> THE TASK
Set down exactly the lines below between the line holding "by rewrite (proj2 (N.leb_le 65536" and the line holding "induction 1 as", inclusive; no other line belongs in the answer.

> MATERIAL PROVIDED
(* ===== verification/Release.v ===== *)
(** * Release status: [apps/server/src/version.rs]

    The server compares its own version with a release channel: a file that is
    compiled in and, when checks are enabled, the last valid one it read from
    the channel's URL.  Nothing is installed; what is shown has been validated
    field by field.  The messages of errors are the code's own, without the
    chain of their causes. *)

From Stdlib Require Import Bool NArith ZArith Lia.
From S2P Require Import Prelude Text Extern InstallLock Signing.

(** ** UTF-8: [std::str::from_utf8] *)

Definition is_continuation (b : N) : bool := in_range 128 191 b.
Definition is_scalar (c : N) : bool := in_range 0 55295 c || in_range 57344 1114111 c.
Fixpoint from_utf8 (l : list N) : option rstr :=
  match l with
  | [] => Some []
  | a :: l1 =>
      if (a <? 128)%N then cons a <$> from_utf8 l1
      else match l1 with
           | [] => None
           | b :: l2 =>
               if negb (is_continuation b) then None
               else if in_range 194 223 a then cons ((a - 192) * 64 + (b - 128))%N <$> from_utf8 l2
               else match l2 with
                    | [] => None
                    | c :: l3 =>
                        if negb (is_continuation c) then None
                        else if in_range 224 239 a then
                          let v := ((a - 224) * 4096 + (b - 128) * 64 + (c - 128))%N in
                          if (2048 <=? v)%N && is_scalar v then cons v <$> from_utf8 l3 else None
                        else match l3 with
                             | [] => None
                             | d :: l4 =>
                                 let v := ((a - 240) * 262144 + (b - 128) * 4096 + (c - 128) * 64 + (d - 128))%N in
                                 if is_continuation d && in_range 240 244 a && (65536 <=? v)%N && is_scalar v
                                 then cons v <$> from_utf8 l4 else None
                             end
                    end
           end
  end.

Lemma in_range_true lo hi c : (lo <= c <= hi)%N -> in_range lo hi c = true.
Proof. unfold in_range. intros H. apply andb_true_iff. rewrite !N.leb_le. lia. Qed.
Lemma in_range_false lo hi c : (c < lo \/ hi < c)%N -> in_range lo hi c = false.
Proof. unfold in_range. intros H. apply andb_false_iff. rewrite !N.leb_gt. lia. Qed.
Lemma continuation_byte d : (d < 64)%N -> is_continuation (128 + d) = true.
Proof. intros Hd. apply in_range_true. lia. Qed.
Lemma base64_digits n : n = (n / 64 * 64 + n mod 64)%N.
Proof. pose proof (N.div_mod n 64 ltac:(lia)). lia. Qed.
Lemma is_scalar_max c : is_scalar c = true -> (c <= 1114111)%N.
Proof. unfold is_scalar, in_range. rewrite orb_true_iff, !andb_true_iff, !N.leb_le. lia. Qed.

(** Every string is read back from its bytes. *)
Lemma from_utf8_encode c rest : is_scalar c = true -> from_utf8 (utf8_encode c ++ rest) = cons c <$> from_utf8 rest.
Proof.
  intros Hc. pose proof (is_scalar_max c Hc) as Hmax. unfold utf8_encode.
  pose proof (base64_digits c) as E1. pose proof (base64_digits (c / 64)) as E2. pose proof (base64_digits (c / 4096)) as E3.
  rewrite N.Div0.div_div in E2, E3. change (64 * 64)%N with 4096%N in E2. change (4096 * 64)%N with 262144%N in E3.
  pose proof (N.mod_lt c 64 ltac:(lia)). pose proof (N.mod_lt (c / 64) 64 ltac:(lia)). pose proof (N.mod_lt (c / 4096) 64 ltac:(lia)).
  set (d0 := (c mod 64)%N) in *. set (d1 := ((c / 64) mod 64)%N) in *. set (d2 := ((c / 4096) mod 64)%N) in *.
  set (q1 := (c / 64)%N) in *. set (q2 := (c / 4096)%N) in *. set (q3 := (c / 262144)%N) in *. clearbody d0 d1 d2 q1 q2 q3.
  destruct (N.ltb_spec c 128) as [Hc1|Hc1]; [cbn; by rewrite (proj2 (N.ltb_lt _ _) Hc1)|].
  destruct (N.ltb_spec c 2048) as [Hc2|Hc2]; [|destruct (N.ltb_spec c 65536) as [Hc3|Hc3]]; cbn [app from_utf8];
    rewrite (proj2 (N.ltb_ge _ 128)), !continuation_byte by lia; cbn [negb andb].
  - rewrite in_range_true by lia. do 2 f_equal. lia.
  - rewrite in_range_false, in_range_true by lia.
    replace ((224 + q2 - 224) * 4096 + (128 + d1 - 128) * 64 + (128 + d0 - 128))%N with c by lia.
    by rewrite (proj2 (N.leb_le 2048 c)), Hc by lia.
  - rewrite !in_range_false, in_range_true by lia.
    replace ((240 + q3 - 240) * 262144 + (128 + d2 - 128) * 4096 + (128 + d1 - 128) * 64 + (128 + d0 - 128))%N with c by lia.
    by rewrite (proj2 (N.leb_le 65536 c)), Hc by lia.
Qed.
Lemma from_utf8_bytes s : Forall (fun c => is_scalar c = true) s -> from_utf8 (bytes s) = Some s.
Proof.
  induction 1 as [|c s Hc _ IH]; [done|]. change (bytes (c :: s)) with (utf8_encode c ++ bytes s).
  by rewrite from_utf8_encode, IH.
Qed.

(** ** Third-party code *)

(** [chrono::NaiveDate] with the format ["%Y-%m-%d"]. *)
Class DateLib := {
  NaiveDate : Type;
  date_parse : rstr -> option NaiveDate;
  date_format : NaiveDate -> rstr;
}.

Definition RELEASE_SCHEMA : rstr := lit "open-soverign-blog-release/1".
Definition CHANNEL_SCHEMA : rstr := lit "open-soverign-blog-release-channel/1".
Definition REPOSITORY_URL : rstr := lit "https://github.com/studyreadbook4ever/OpenSoverignBlog".
Definition DEVELOPER_URL : rstr := lit "https://eff0rtchung.kr".
Definition DEFAULT_CHANNEL_URL : rstr :=
  lit "https://raw.githubusercontent.com/studyreadbook4ever/OpenSoverignBlog/main/release-channel.json".
Definition MAX_CHANNEL_BYTES : N := 64 * 1024.
Definition MAX_RELEASES : N := 64.

(** ** Data *)

Inductive ProjectReleaseStatus := Unreleased | Released.
Record ProjectRelease := {
  rp_schema_version : rstr; rp_version : rstr; rp_status : ProjectReleaseStatus; rp_channel : rstr; rp_release_date : option rstr;
  rp_repository_url : rstr; rp_developer_url : rstr; rp_license : rstr; rp_license_path : rstr }.
Record ReleaseEntry := {
  re_version : rstr; re_tag : rstr; re_release_date : rstr; re_source_commit : rstr; re_release_url : rstr;
  re_manifest_sha256 : rstr }.
#[export] Instance ReleaseEntry_eq_dec : EqDecision ReleaseEntry.
Proof. solve_decision. Defined.
Record ReleaseChannel := {
  rc_schema_version : rstr; rc_channel : rstr; rc_repository_url : rstr; rc_latest : option ReleaseEntry;
  rc_releases : list ReleaseEntry }.
Record PublicVersionStatus := {
  vp_current_version : rstr; vp_current_release_date : option rstr; vp_latest_version : option rstr;
  vp_latest_release_date : option rstr; vp_channel : rstr; vp_update_available : bool; vp_checked_at : option DateTime;
  vp_status : rstr; vp_repository_url : rstr; vp_developer_url : rstr; vp_license : rstr; vp_license_href : rstr }.

(** [toml::from_str::<ProjectRelease>]. *)
Class ReleaseToml := project_of_toml : rstr -> option ProjectRelease.
(** [CARGO_PKG_VERSION] of the server's build. *)
Class PackageVersion := cargo_pkg_version : rstr.

Definition release_entry_of_value (v : Value) : option ReleaseEntry :=
  l ← struct_fields ["version"; "tag"; "releaseDate"; "sourceCommit"; "releaseUrl"; "manifestSha256"]%string v;
  version ← required as_string "version" l;
  tag ← required as_string "tag" l;
  release_date ← required as_string "releaseDate" l;
  source_commit ← required as_string "sourceCommit" l;
  release_url ← required as_string "releaseUrl" l;
  manifest_sha256 ← required as_string "manifestSha256" l;
  Some {| re_version := version; re_tag := tag; re_release_date := release_date; re_source_commit := source_commit;
          re_release_url := release_url; re_manifest_sha256 := manifest_sha256 |}.
Definition release_channel_of_value (v : Value) : option ReleaseChannel :=
  l ← struct_fields ["schemaVersion"; "channel"; "repositoryUrl"; "latest"; "releases"]%string v;
  schema_version ← required as_string "schemaVersion" l;
  channel ← required as_string "channel" l;
  repository_url ← required as_string "repositoryUrl" l;
  latest ← or_none release_entry_of_value "latest" l;
  releases ← required (as_list release_entry_of_value) "releases" l;
  Some {| rc_schema_version := schema_version; rc_channel := channel; rc_repository_url := repository_url;
          rc_latest := latest; rc_releases := releases |}.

> TASK RESPONSE
    by rewrite (proj2 (N.leb_le 65536 c)), Hc by lia.
Qed.
Lemma from_utf8_bytes s : Forall (fun c => is_scalar c = true) s -> from_utf8 (bytes s) = Some s.
Proof.
  induction 1 as [|c s Hc _ IH]; [done|]. change (bytes (c :: s)) with (utf8_encode c ++ bytes s).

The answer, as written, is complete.